(** The trap frame and an address space. *)
Lemma freeproc_us l tr pgs c : user_space (km k) l tr pgs c -> p_pagetable c <> 0 -> npages (p_sz c) < Z.of_nat n ->
  exists k' l', freeproc i n (MkK (under (LkProc i) i c t) k) = Ret tt (MkK (under (LkProc i) i (freed c) t) (k <| km := k' |>)) /\
    returned l (mem (km k)) (us_pages tr pgs c) k' l'.
Proof.
  intros U Hpt Hsz. pose proof (us_as _ _ _ _ _ U) as HA. pose proof (us_tf _ _ _ _ _ U) as [Hv Hna]. set (tf := p_trapframe c) in *. set (u := under (LkProc i) i).
  assert (forall c', cpu_ok (u c' t) /\ lks (u c' t) !! LkKmem = None) as Hu by (intros c'; split; [by apply under_ok|by apply under_none]).
  pose proof (vi_free _ _ _ _ (as_vm _ _ _ _ _ HA)) as HK. destruct (valid_page_pte tf Hv) as (_ & _ & Hnz).
  destruct (kfree_spec n (u c t) (km k) l tf (proj1 (Hu c)) (proj2 (Hu c)) HK Hv) as (k1 & E1 & HK1 & S1); [unfold accounted in Hna; tauto|].
  assert (forall p, pt_owns tr p \/ own_in pgs p -> p ∉ l /\ p <> tf /\ valid_page p) as Hpt'.
  { intros p Hp. split_and!; [|intros ->; unfold accounted in Hna; tauto|apply (us_page _ _ _ _ _ p U); unfold us_pages; tauto].
    destruct Hp as [Hp|Hp]; [by apply (vi_sep _ _ _ _ (as_vm _ _ _ _ _ HA))|by apply (as_own _ _ _ _ _ HA)]. }
  assert (as_inv k1 (tf :: l) tr (p_pagetable c) pgs) as HA1.
  { apply (as_keep _ _ _ _ _ _ _ HA HK1).
    - intros p Hp. apply Hpt' in Hp as (? & ? & _). set_solver.
    - intros p Hp. destruct (Hpt' p (or_introl Hp)) as (_ & ? & ?). by apply (same_outside_page p tf). }
  set (c1 := c <| p_trapframe := 0 |>). destruct (npages_bound (p_sz c) (us_sz _ _ _ _ _ U)) as [Hb _].
  destruct (free_pagetable n (u c1 t) k1 (tf :: l) tr (p_pagetable c) pgs (p_sz c) tf (proj1 (Hu c1)) (proj2 (Hu c1)) Hn Hsz HA1 (us_sz _ _ _ _ _ U) (us_heap _ _ _ _ _ U)) as (k2 & l2 & E2 & HK2 & Hl2 & S2).
  { apply U. }
  assert (forall p, accounted (tf :: l) tr pgs p <-> p ∈ l \/ us_pages tr pgs c p) as Hacc by (intros p; unfold accounted, us_pages; rewrite elem_of_cons; fold tf; tauto).
  exists k2, l2. subst u. split.
  - unfold freeproc. rewrite under_getp by done. fold tf. rewrite (proj2 (Z.eqb_neq tf 0) Hnz). cbn [negb mwhen].
    rewrite (kmm_bind _ _ _ _ _ _ _ E1), under_modp, under_getp by done. fold c1. change (p_pagetable c1) with (p_pagetable c). change (p_sz c1) with (p_sz c).
    rewrite (proj2 (Z.eqb_neq _ 0) Hpt). cbn [negb mwhen]. set (kk := k <| km := k1 |>). rewrite (kmm_bind _ _ _ _ kk _ _ E2). unfold kk. rewrite km_set. by rewrite under_modp_ret.
  - split; [done|intros p; by rewrite Hl2, Hacc|]. intros p Hp Hpl HP. eapply page_same_trans.
    + apply (same_outside_page p tf); [done|done|done|]. intros ->. apply HP. unfold us_pages. auto.
    + apply S2; [done|]. rewrite Hacc. tauto.
Qed.
End free.
(* ===== verification/Exec.v ===== *)
(** * Loading a program: [kernel/exec.c] and [kernel/elf.h] *)

From Stdlib Require Import ZArith Lia.
From S2P Require Import Prelude Riscv KString Thread Proc Sleeplock Kalloc Vm Kern Virtio Bio Log.
From S2P Require Import ProcMem Fs Uart Printf Console Pipe File ProcOps.

Definition ELF_MAGIC : Z := 0x464C457F.
Definition ELF_PROG_LOAD : Z := 1.
Definition ELFHDR_SIZE : Z := 64.
Definition PROGHDR_SIZE : Z := 56.

Definition rd_u64 (l : list Z) (off : Z) : Z := le_val (slice off 8 l).

(** The fields of the headers the code looks at. *)
Record elfhdr := MkElf { e_magic : Z; e_entry : Z; e_phoff : Z; e_phnum : Z }.
Definition dec_elfhdr (l : list Z) : elfhdr := MkElf (rd_u32 l 0) (rd_u64 l 24) (rd_u64 l 32) (rd_u16 l 56).
Record proghdr := MkPh { ph_type : Z; ph_off : Z; ph_vaddr : Z; ph_filesz : Z; ph_memsz : Z }.
Definition dec_proghdr (l : list Z) : proghdr :=
  MkPh (rd_u32 l 0) (rd_u64 l 8) (rd_u64 l 16) (rd_u64 l 32) (rd_u64 l 40).

Section exec_c.
Context {L : Layout} {SY : Symbols}.

(** [offset], [sz], [i], [n] are 32-bit. *)
Definition loadseg_body (pagetable va : Z) (ip : nat) (offset sz i : Z) : KK (Z + Z) :=
  if negb (i <? sz) then mret (inr 0) else
  pa ← kmm (walkaddr pagetable (u64 (va + i)));
  if pa =? 0 then panic "loadseg: address should exist" else
  let n := if sz - i <? PGSIZE then sz - i else PGSIZE in
  '(r, _) ← readi ip (DKern pa) (u32 (offset + i)) n;
  if negb (u32 r =? n) then mret (inr (-1)) else mret (inl (u32 (i + PGSIZE))).

Definition loadseg (pagetable va : Z) (ip : nat) (offset sz : Z) : KK Z :=
  mloop (loadseg_body pagetable va ip (u32 offset) (u32 sz)) 0.

(** The program headers; locals [i], [off], [sz].  The result says whether
    to go on, and the size reached. *)
Definition exec_load (pagetable : Z) (ip : nat) (phnum : Z) :
    Z * Z * Z -> KK ((Z * Z * Z) + (bool * Z)) :=
  fun '(i, off, sz) =>
  if negb (i <? phnum) then mret (inr (true, sz)) else
  '(r, b) ← readi ip DLocal (u32 off) PROGHDR_SIZE;
  if negb (r =? PROGHDR_SIZE) then mret (inr (false, sz)) else
  let ph := dec_proghdr b in
  let next := (i + 1, i32 (off + PROGHDR_SIZE)) in
  if negb (ph_type ph =? ELF_PROG_LOAD) then mret (inl (next, sz)) else
  if ph_memsz ph <? ph_filesz ph then mret (inr (false, sz)) else
  if u64 (ph_vaddr ph + ph_memsz ph) <? ph_vaddr ph then mret (inr (false, sz)) else
  sz1 ← kmm (uvmalloc pagetable sz (u64 (ph_vaddr ph + ph_memsz ph)));
  if sz1 =? 0 then mret (inr (false, sz)) else
  if negb (ph_vaddr ph mod PGSIZE =? 0) then mret (inr (false, sz1)) else
  r ← loadseg pagetable (ph_vaddr ph) ip (ph_off ph) (ph_filesz ph);
  if r <? 0 then mret (inr (false, sz1)) else mret (inl (next, sz1)).

(** [strlen] of a string in kernel memory. *)
Definition kstrlen (a : Z) : KM kmem Z := fun n s =>
  match strlen n (mem (own s)) a with Some len => Ret len s | None => NoFuel end.

(** Pushing the argument strings; locals [argc], [sp], [ustack].  [None] is
    [goto bad]. *)
Definition exec_args (pagetable stackbase : Z) (argv : list Z) :
    Z * Z * list Z -> KK ((Z * Z * list Z) + option (Z * Z * list Z)) :=
  fun '(argc, sp, ustack) =>
  let a := default 0 (argv !! Z.to_nat argc) in
  if a =? 0 then mret (inr (Some (argc, sp, ustack))) else
  if argc >=? MAXARG then mret (inr None) else
  len ← kmm (kstrlen a);
  let sp := u64 (sp - (len + 1)) in
  let sp := u64 (sp - sp mod 16) in
  if sp <? stackbase then mret (inr None) else
  src ← kmm (getX (fun k => mem_read (mem k) a (Z.to_nat (len + 1))));
  r ← kmm (copyout pagetable sp src (len + 1));
  if r <? 0 then mret (inr None) else mret (inl (argc + 1, sp, ustack ++ [sp])).

(** The bytes after the last slash of the path. *)
Fixpoint basename (last path : list Z) : list Z :=
  match path with
  | [] => last
  | c :: rest => if c =? slash then basename rest rest else basename last rest
  end.

(** [bad:] with the inode still locked, and after it was released. *)
Definition exec_bad (pagetable sz : Z) (ip : option nat) : KK Z :=
  mwhen (negb (pagetable =? 0)) (kmm (proc_freepagetable pagetable sz)) ;;
  match ip with
  | Some _ => iunlockput ip ;; end_op
  | None => mret tt
  end ;;
  mret (-1).

(** The argument, the name, and the commit to the user image. *)
Definition exec_commit (p : nat) (path : list Z) (pagetable sz oldsz entry sp : Z) : KK () :=
  tf_set p (TF_a 1) sp ;;
  modp p (fun q => q <| p_name := safestrcpy_l 16 (basename path path) (p_name q) |>) ;;
  q ← getp p;
  let oldpagetable := p_pagetable q in
  modp p (fun q => q <| p_pagetable := pagetable |> <| p_sz := sz |>) ;;
  tf_set p TF_epc entry ;;
  tf_set p TF_sp sp ;;
  kmm (proc_freepagetable oldpagetable oldsz).

(** From the user stack on: [argv] is an array of kernel addresses.
    [ustack] has [MAXARG] entries, the one for the final 0 included. *)
Definition exec_stack (path : list Z) (argv : list Z) (pagetable sz entry : Z) : KK Z :=
  o ← myproc;
  p ← deref o;
  q ← getp p;
  let oldsz := p_sz q in
  let sz := PGROUNDUP sz in
  sz1 ← kmm (uvmalloc pagetable sz (u64 (sz + 2 * PGSIZE)));
  if sz1 =? 0 then exec_bad pagetable sz None else
  let sz := sz1 in
  kmm (uvmclear pagetable (u64 (sz - 2 * PGSIZE))) ;;
  let stackbase := u64 (sz - PGSIZE) in
  o ← mloop (exec_args pagetable stackbase argv) (0, sz, []);
  match o with
  | None => exec_bad pagetable sz None
  | Some (argc, sp, ustack) =>
      if argc >=? MAXARG then undef else
      let ustack := ustack ++ [0] in
      let sp := u64 (sp - (argc + 1) * 8) in
      let sp := u64 (sp - sp mod 16) in
      if sp <? stackbase then exec_bad pagetable sz None else
      r ← kmm (copyout pagetable sp (mjoin (le_bytes 8 <$> ustack)) ((argc + 1) * 8));
      if r <? 0 then exec_bad pagetable sz None else
      exec_commit p path pagetable sz oldsz entry sp ;;
      mret argc
  end.

Definition exec (path : list Z) (argv : list Z) : KK Z :=
  o ← myproc;
  p ← deref o;
  begin_op ;;
  ip ← namei path;
  match ip with
  | None => end_op ;; mret (-1)
  | Some i =>
      ilock ip ;;
      '(r, b) ← readi i DLocal 0 ELFHDR_SIZE;
      if negb (r =? ELFHDR_SIZE) then exec_bad 0 0 ip else
      let elf := dec_elfhdr b in
      if negb (e_magic elf =? ELF_MAGIC) then exec_bad 0 0 ip else
      q ← getp p;
      pagetable ← kmm (proc_pagetable (p_trapframe q));
      if pagetable =? 0 then exec_bad 0 0 ip else
      '(ok, sz) ← mloop (exec_load pagetable i (e_phnum elf)) (0, i32 (e_phoff elf), 0);
      if negb ok then exec_bad pagetable sz ip else
      iunlockput ip ;;
      end_op ;;
      exec_stack path argv pagetable sz (e_entry elf)
  end.
End exec_c.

= = = = = = =

• Requirement: Go through the data above and copy each line in which "Record" appears.

• Reply to the exercise:
Record elfhdr := MkElf { e_magic : Z; e_entry : Z; e_phoff : Z; e_phnum : Z }.
Record proghdr := MkPh { ph_type : Z; ph_off : Z; ph_vaddr : Z; ph_filesz : Z; ph_memsz : Z }.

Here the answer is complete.